Preguntas frecuentes

¿Cuánto sueño profundo debería tener por noche?

En la mayoría de los adultos sanos, en torno al 13–23 % del sueño total: muy aproximadamente, entre una y dos horas a lo largo de una noche completa. La proporción disminuye de forma natural con la edad, así que es normal que un adulto mayor tenga bastante menos. El tiempo total de sueño importa mucho más que perseguir un porcentaje de fase.

¿Puedo aumentar el sueño profundo con un suplemento?

Ningún suplemento tiene buena evidencia de que aumente el sueño de ondas lentas en adultos sanos. La melatonina desplaza el *horario* del sueño en lugar de profundizarlo, y el alcohol y la mayoría de los sedantes reducen activamente el sueño profundo. El ejercicio aeróbico regular, un dormitorio fresco, una hora de despertar constante y menos alcohol por la noche son las palancas con respaldo real.

¿Es precisa la cifra de sueño profundo de mi reloj?

Tómala como una estimación. Los dispositivos ponibles infieren las fases a partir del movimiento y de los patrones de frecuencia cardíaca; solo un estudio del sueño en laboratorio mide directamente las ondas cerebrales. Los rastreadores funcionan razonablemente bien con el tiempo total de sueño y mucho peor con el reparto por fases, así que usa la tendencia a lo largo de semanas e ignora las noches sueltas.

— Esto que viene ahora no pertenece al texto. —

(* ===== verification/NetRules.v ===== *)
(** * Static network policy (src/extension/net_policy/net_policy.c)

    The rules given with --net-allow, --net-deny, --net-allow-bind and
    --net-deny-bind: their text, the pinning of domains to addresses before the
    tracee starts, and the decision on bind, listen, connect, sendto and
    recvfrom.  The classification of destinations comes from
    src/extension/virtual_net/virtual_net.c. *)

From S2P Require Import Prelude Memory Paths Binding ProcLinks Sysnum Regs.

(** ** Interfaces *)

(** Addresses as text, and the resolver of the host. *)
Class Inet := {
  inet_pton : Z -> cstr -> option (list Z);
  inet_ntop : Z -> list Z -> cstr;
  getaddrinfo : cstr -> option (list (Z * list Z))
}.

Definition AF_UNSPEC := 0.
Definition AF_UNIX := 1.
Definition AF_INET := 2.
Definition AF_INET6 := 10.

Definition COLON := 58.
Definition OPEN := 91.
Definition CLOSE := 93.

(** net_family_address_size() *)
Definition net_family_address_size (family : Z) : nat :=
  if family =? AF_INET then 4%nat else if family =? AF_INET6 then 16%nat else 0%nat.

(** The characters of the text of an address. *)
Definition address_char (c : Z) : bool :=
  is_digit c || ((97 <=? c) && (c <=? 102)) || (c =? COLON) || (c =? DOT).

(** What inet_pton(3) and inet_ntop(3) document. *)
Class InetLaws (I : Inet) : Prop := {
  inet_pton_length f s a : inet_pton f s = Some a -> length a = net_family_address_size f /\ Forall is_byte a;
  inet_pton_ntop f a : length a = net_family_address_size f -> a <> [] -> Forall is_byte a ->
    inet_pton f (inet_ntop f a) = Some a;
  inet_ntop_text f a : length a = net_family_address_size f -> a <> [] -> Forall is_byte a ->
    inet_ntop f a <> [] /\ zlen (inet_ntop f a) < 46 /\ Forall (fun c => address_char c = true) (inet_ntop f a);
  inet_pton_family f g s a b : inet_pton f s = Some a -> inet_pton g s = Some b -> f = g;
  inet_ntop_v4 a : length a = 4%nat -> Forall is_byte a ->
    Forall (fun c => c =? COLON = false) (inet_ntop AF_INET a)
}.

(** ** Functions of the C library *)

Fixpoint starts_with (p s : cstr) : bool :=
  match p, s with
  | [], _ => true
  | x :: p, y :: s => (x =? y) && starts_with p s
  | _ :: _, [] => false
  end.

(** strstr(): what precedes the first occurrence, and what follows it. *)
Fixpoint strstr (sub s : cstr) : option (cstr * cstr) :=
  if starts_with sub s then Some ([], drop (length sub) s)
  else
    match s with
    | [] => None
    | c :: s => match strstr sub s with None => None | Some (a, b) => Some (c :: a, b) end
    end.

(** strchr(): what precedes the first occurrence, and what follows it. *)
Definition strchr (c : Z) (s : cstr) : option (cstr * cstr) :=
  match span (fun x => negb (x =? c)) s with
  | (_, []) => None
  | (a, _ :: b) => Some (a, b)
  end.

(** strrchr(): what precedes the last occurrence, and what follows it. *)
Definition strrchr (c : Z) (s : cstr) : option (cstr * cstr) :=
  match strchr c (rev s) with None => None | Some (a, b) => Some (rev b, rev a) end.

(** The number at the beginning of a string in base ten: its sign and magnitude,
    and what follows, the whole string when there is no digit. *)
Definition scan_number (s : cstr) : bool * Z * cstr :=
  let t := snd (span is_space s) in
  let '(negative, t) := match t with
                        | 45 :: t => (true, t)
                        | 43 :: t => (false, t)
                        | _ => (false, t)
                        end in
  match span is_digit t with
  | ([], _) => (false, 0, s)
  | (ds, rest) => (negative, undigits 0 ds, rest)
  end.

Definition ULONG_MAX := 2 ^ 64 - 1.

(** strtoul(s, &end, 10) *)
Definition strtoul10 (s : cstr) : Z * cstr :=
  let '(negative, n, rest) := scan_number s in
  (if ULONG_MAX <? n then ULONG_MAX else if negative then wrap64 (- n) else n, rest).

(** strtol(s, &end, 10) *)
Definition strtol10_end (s : cstr) : Z * cstr :=
  let '(negative, n, rest) := scan_number s in
  (Z.max LONG_MIN (Z.min LONG_MAX (if negative then - n else n)), rest).

(** ** The policy *)

Definition NET_POLICY_MAX_RULES := 128.
Definition NET_POLICY_RULE_LEN := 256.
Definition NET_POLICY_MAX_BINDS := 256.
Definition NET_DNS_NAME_LEN := 256.

Inductive NetPolicyMode := NET_POLICY_OFF | NET_POLICY_DENY | NET_POLICY_ALLOW.
#[export] Instance NetPolicyMode_eq_dec : EqDecision NetPolicyMode.
Proof. solve_decision. Defined.
(** The request sent for an access; an endpoint longer than the field is an
    error. *)
Definition net_request (a : NetAccess) (proxy_name : cstr) : option ControlNetRequest :=
  let make family address domain :=
    mkNetRequest (na_event a) (na_guest_pid a) (na_host_pid a) family (na_protocol a) (na_guest_port a) (na_host_port a)
      (resize 16 0 address) (class_code (na_class a)) (na_exposure a) (resize 64 0 proxy_name) (resize 128 0 domain) in
  match na_addr a with
  | None => Some (make 0 [] [])
  | Some addr =>
      if (ss_family addr =? AF_INET) || (ss_family addr =? AF_INET6) then Some (make (ss_family addr) (ip_of addr) [])
      else
        match na_endpoint a with
        | Some e =>
            if negb (ss_family addr =? AF_UNIX) then Some (make (ss_family addr) [] [])
            else if 128 <? zlen (u_name e) then None
            else Some (make (ss_family addr) [kind_code (u_kind e); wrap 8 (zlen (u_name e))] (u_name e))
        | None => Some (make (ss_family addr) [] [])
        end
  end.

Definition rule_of_access (a : NetAccess) (r : ControlNetRule) : bool :=
  match na_addr a with
  | None => false
  | Some addr => net_rule_matches (na_event a) (ss_family addr) (na_guest_port a) (ip_of addr) r
  end.

(** The rule that an answer for ever leaves; [None] when there is no room. *)
Definition remember_answer (a : NetAccess) (type : Z) (c : NetPolicyConfig) : option NetPolicyConfig :=
  match na_addr a with
  | Some addr =>
      if type_always type && ((ss_family addr =? AF_INET) || (ss_family addr =? AF_INET6))
      then put_net_rule (na_event a) (ss_family addr) (na_guest_port a) (ip_of addr)
             (if type =? CONTROL_ALLOW_ALWAYS then NET_DECISION_ALLOW else NET_DECISION_DENY) true c
      else Some c
  | None => Some c
  end.

Definition decided (decision : Z) : res unit := if decision =? NET_DECISION_ALLOW then Ok tt else Err EACCES.

(** The frames a request waits for. *)
Definition MAX_UNSOLICITED := 32%nat.

(** ask_harness() *)
Definition ask_harness (a : NetAccess) (c : NetPolicyConfig) : NetPolicyConfig * res unit :=
  if negb (connected c) then (c, Ok tt)
  else if ask_failed c then (c, Err EACCES)
  else
    match use_rule (rule_of_access a) nr_persistent no_net_rule (dynamic_rules c) with
    | Some (r, rules) => (set_dynamic_rules rules c, decided (nr_decision r))
    | None =>
        let id := wrap64 (next_request_id c + 1) in
        let c := set_request_id id c in
        match net_request a (proxy c) with
        | None => (c, Err EINVAL)
        | Some request =>
            match send_frame c (control_header CONTROL_NET_ACCESS_REQUEST sizeof_ControlNetRequest id)
                    (encode_net_request request) with
            | (c, false) => (set_failed c, Err EACCES)
            | (c, true) =>
                match await_decision MAX_UNSOLICITED id c with
                | (c, None) => (set_failed c, Err EACCES)
                | (c, Some (type, decision)) =>
                    match remember_answer a type c with
                    | None => (set_failed c, Err EACCES)
                    | Some c => (c, decided decision)
                    end
                end
            end
        end
    end.

(** ** Paths *)

Definition op_code (o : NetControlPathOperation) : Z :=
  match o with
  | NET_CONTROL_PATH_READ => 1 | NET_CONTROL_PATH_WRITE => 2 | NET_CONTROL_PATH_CREATE => 3
  | NET_CONTROL_PATH_DELETE => 4 | NET_CONTROL_PATH_RENAME => 5 | NET_CONTROL_PATH_METADATA => 6
  end.
Definition reason_code (r : NetControlPathReason) : Z :=
  match r with
  | NET_CONTROL_REASON_STATIC_RO => 1 | NET_CONTROL_REASON_MASKED_SHADOW => 2
  | NET_CONTROL_REASON_HIDDEN_SHADOW => 3 | NET_CONTROL_REASON_STATIC_POLICY => 4
  end.

(** The path command that control_path_access() makes of an answer for ever. *)
Definition encode_path_command (operation scope decision : Z) (p other : cstr) : list Z :=
  to_le 4 operation ++ to_le 4 scope ++ to_le 4 decision ++ path_field p ++ path_field other.

Definition controlled_path (p : cstr) : bool := absolute p && (zlen p <? Z.of_nat CONTROL_PATH_LEN).

(** control_path_access() *)
Definition control_path_access (p : cstr) (other : option cstr) (operation : NetControlPathOperation)
    (reason : NetControlPathReason) (c : NetPolicyConfig) : NetPolicyConfig * res unit :=
  let other_text := match other with Some o => o | None => [] end in
  if negb (controlled_path p) || match other with Some o => negb (controlled_path o) | None => false end
  then (c, Err EACCES)
  else
    match control_drain_commands c with
    | (c, false) => (c, Err EACCES)
    | (c, true) =>
        match use_rule (path_rule_matches (op_code operation) p other_text) pr_persistent no_path_rule (path_rules c) with
        | Some (r, rules) => (set_path_rules rules c, if pr_decision r =? 0 then Err EACCES else Ok tt)
        | None =>
            if negb (connected c) then (c, Err EACCES)
            else
              let id := wrap64 (next_request_id c + 1) in
              let c := set_request_id id c in
              match send_frame c (control_header CONTROL_PATH_ACCESS_REQUEST sizeof_ControlPathRequest id)
                      (encode_path_request (op_code operation) (reason_code reason) p other_text) with
              | (c, false) => (set_failed c, Err EACCES)
              | (c, true) =>
                  match await_decision MAX_UNSOLICITED id c with
                  | (c, None) => (set_failed c, Err EACCES)
                  | (c, Some (type, decision)) =>
                      let c :=
                        if type_always type then
                          match control_apply_command c type (encode_path_command (op_code operation) 0 0 p other_text) with
                          | Ok c => c
                          | _ => c
                          end
                        else c in
                      (c, decided decision)
                  end
              end
        end
    end.

(** control_shadow_event(): whether it succeeds. *)
Definition control_shadow_event (p : cstr) (operation : NetControlPathOperation) (c : NetPolicyConfig)
  : NetPolicyConfig * bool :=
  if negb (connected c) then (c, true)
  else
    let id := wrap64 (next_request_id c + 1) in
    match send_frame (set_request_id id c) (control_header CONTROL_SHADOW_EVENT sizeof_ControlPathRequest id)
            (encode_path_request (op_code operation) (reason_code NET_CONTROL_REASON_HIDDEN_SHADOW) p []) with
    | (c, true) => (c, true)
    | (c, false) => (set_failed c, false)
    end.

(** control_path_is_under() *)
Definition control_path_is_under (p base : cstr) : bool :=
  str_eqb p base || (starts_with base p && (chr p (length base) =? SLASH)).

(** What a system call does to a path that may be hidden. *)
Definition shadow_operation (sysnum : Sysnum) (arg2 arg3 : Z) (default : NetControlPathOperation)
  : NetControlPathOperation :=
  if sysnum_in sysnum [PR_open; PR_openat] then
    let flags := if sysnum =? PR_open then arg2 else arg3 in
    if negb (Z.land flags O_CREAT =? 0) then NET_CONTROL_PATH_CREATE
    else if negb (Z.land flags (Z.lor (Z.lor O_WRONLY O_RDWR) O_TRUNC) =? 0) then NET_CONTROL_PATH_WRITE
    else NET_CONTROL_PATH_READ
  else if sysnum_in sysnum [PR_creat; PR_mkdir; PR_mkdirat; PR_symlink; PR_symlinkat; PR_link; PR_linkat; PR_mknod; PR_mknodat]
  then NET_CONTROL_PATH_CREATE
  else if sysnum_in sysnum [PR_unlink; PR_unlinkat; PR_rmdir] then NET_CONTROL_PATH_DELETE
  else if sysnum_in sysnum [PR_rename; PR_renameat; PR_renameat2] then NET_CONTROL_PATH_RENAME
  else if sysnum_in sysnum [PR_chmod; PR_fchmod; PR_fchmodat; PR_chown; PR_chown32; PR_lchown; PR_lchown32; PR_fchownat;
            PR_utime; PR_utimes; PR_futimesat; PR_utimensat] then NET_CONTROL_PATH_METADATA
  else default.

(** The first shadow that a path is below. *)
Definition shadow_over (p : cstr) (s : ControlShadow) : bool := control_path_is_under p (sh_path s).

(** net_policy_shadow_access(): [true] when the controller allows the access to
    a hidden path. *)
Definition net_policy_shadow_access (sysnum : Sysnum) (arg2 arg3 : Z) (p : cstr) (default : NetControlPathOperation)
    (c : NetPolicyConfig) : NetPolicyConfig * res bool :=
  let operation := match path_operation_override c with
                   | Some o => o
                   | None => shadow_operation sysnum arg2 arg3 default
                   end in
  match List.find (shadow_over p) (shadows c) with
  | None => (c, Ok false)
  | Some s =>
      if sh_revealed s && (str_eqb p (sh_path s) || sh_recursive s) then (c, Ok false)
      else if negb (connected c) then (c, Err ENOENT)
      else
        match control_shadow_event p operation c with
        | (c, false) => (c, Err EACCES)
        | (c, true) =>
            match control_path_access p None operation NET_CONTROL_REASON_HIDDEN_SHADOW c with
            | (c, Ok _) => (c, Ok true)
            | (c, Err _) => (c, Err ENOENT)
            | (c, Stuck w) => (c, Stuck w)
            end
        end
  end.

(** net_policy_add_shadow() *)
Definition net_policy_add_shadow (p : cstr) (c : NetPolicyConfig) : res NetPolicyConfig :=
  if negb (absolute p) || (PATH_MAX <=? zlen p) then Err EINVAL
  else
    match normalize_guest_path p with
    | Ok normalized =>
        if (MAX_SHADOWS <=? length (shadows c))%nat then Err ENOSPC
        else Ok (set_shadows (shadows c ++ [mkShadow (take (Z.to_nat PATH_MAX - 1) normalized) false false]) c)
    | Err _ => Err EINVAL
    | Stuck w => Stuck w
    end.

(** The path of the other operand, if there is one. *)
Definition effective_other (other : option cstr) (c : NetPolicyConfig) : option cstr :=
  match other with Some o => Some o | None => path_peer c end.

¿Hacer ejercicio por la noche arruina el sueño profundo?

Normalmente no. El ejercicio aeróbico regular es una de las formas más fiables de aumentar el sueño de ondas lentas y, para la mayoría de la gente, entrenar por la noche gana a no hacerlo. Si una sesión intensa justo antes de acostarte te deja acelerado, adelántala, pero no dejes el ejercicio para proteger tu sueño.

¿Por qué me despierto agotado incluso tras ocho horas?

Causas frecuentes: sueño fragmentado por un problema respiratorio sin tratar, alcohol a última hora de la noche, un horario irregular o despertarse a mitad de ciclo. Si es persistente —sobre todo con ronquidos, jadeos o dolores de cabeza matutinos—, consulta las señales de apnea del sueño y habla con un médico en lugar de intentar optimizarlo por tu cuenta.